» **WHAT IS NEEDED**
Scan the records for "tauto". Show the matching lines.

-*-

Lemma pruned_entries (uid : Z) (t : Tables) (D : list OwnedEntry) :
  tables_wf t -> ports_u16 t -> (forall e, e ∈ D -> e ∈ entries uid t) ->
  entries uid (pruned uid (hosts_of D) (ports_of D) t) = filter (fun e => e ∉ D) (entries uid t).
Proof.
  intros Ht Hp HD. unfold entries at 2. rewrite filter_app. unfold entries at 1. f_equal.
  - unfold host_entries, pruned. cbn. rewrite list_filter_filter.
    rewrite (list_filter_iff _ (fun r => (h_label r ∉ hosts_of D) /\ h_user r = uid)) by tauto.
    rewrite <- list_filter_filter. apply filter_fmap_swap. intros r Hr.
    assert (He : host_entry r ∈ entries uid t)
      by (unfold entries, host_entries; apply elem_of_app; left; by apply list_elem_of_fmap_2).
    rewrite hosts_of_elem. split; [intros Hn Hin; apply Hn; by exists (host_entry r)|].
    intros Hn (e & Hin & Hres). apply Hn.
    by rewrite <- (entry_unique uid t e (host_entry r)) by auto.
  - unfold port_entries, pruned. cbn. rewrite list_filter_filter.
    rewrite (list_filter_iff _ (fun r => (p_port r ∉ ports_of D) /\ p_user r = uid)) by tauto.
    rewrite <- list_filter_filter. apply filter_fmap_swap. intros r Hr.
    assert (He : port_entry r ∈ entries uid t)
      by (unfold entries, port_entries; apply elem_of_app; right; by apply list_elem_of_fmap_2).
    assert (Hu : as_u16 (p_port r) = p_port r).
    { apply as_u16_id. unfold ports_u16 in Hp. rewrite Forall_forall in Hp. apply Hp.
      apply list_elem_of_filter in Hr. tauto. }
    rewrite ports_of_elem. split.
    + intros Hn Hin. apply Hn. exists (port_entry r). split; [done|]. cbn. by rewrite Hu.
    + intros Hn (e & Hin & Hres). apply Hn.
      rewrite <- (entry_unique uid t e (port_entry r)); auto. cbn. by rewrite Hu.
Qed.

Lemma NoDup_entries (uid : Z) (t : Tables) : tables_wf t -> ports_u16 t -> NoDup (entries uid t).
Proof.
  intros Ht Hp. apply NoDup_app. split_and!.
  - apply (NoDup_fmap_1 (fun e => match o_res e with OwnedHost s => s | _ => EmptyString end)).
    unfold host_entries. rewrite <- list_fmap_compose. apply (NoDup_fmap_filter h_label), Ht.
  - intros e. unfold host_entries, port_entries. rewrite !list_elem_of_fmap.
    by intros (r & -> & _) (r' & ? & _).
  - unfold port_entries, ports_u16 in *. rewrite Forall_forall in Hp. apply NoDup_fmap_2_strong.
    + intros r r' [_ Hr]%list_elem_of_filter [_ Hr']%list_elem_of_filter [= _ Hq].
      rewrite !as_u16_id in Hq by auto. eapply (unique_row p_port); [apply Ht|done..].
    + apply (NoDup_fmap_1 p_port), NoDup_fmap_filter, Ht.
Qed.
Lemma filter_notin_app {A : Type} `{EqDecision A} (k l : list A) :
  NoDup (k ++ l) -> filter (fun e => e ∉ l) (k ++ l) = k.
Proof.
  intros (_ & Hd & _)%NoDup_app. rewrite filter_app, (filter_id _ k) by auto.
  rewrite <- (app_nil_r k) at 2. f_equal. apply elem_of_nil_inv.
  intros x [Hx Hx']%list_elem_of_filter. done.
Qed.
Lemma filter_notin_drop {A : Type} `{EqDecision A} (n : nat) (l : list A) :
  NoDup l -> filter (fun e => e ∉ drop n l) l = take n l.
Proof.
  intros Hn. pose proof (filter_notin_app (take n l) (drop n l)) as H. rewrite take_drop in H. auto.
Qed.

-*-

» **SOLUTION TO THIS EXERCISE**
    rewrite (list_filter_iff _ (fun r => (h_label r ∉ hosts_of D) /\ h_user r = uid)) by tauto.
    rewrite (list_filter_iff _ (fun r => (p_port r ∉ ports_of D) /\ p_user r = uid)) by tauto.
      apply list_elem_of_filter in Hr. tauto. }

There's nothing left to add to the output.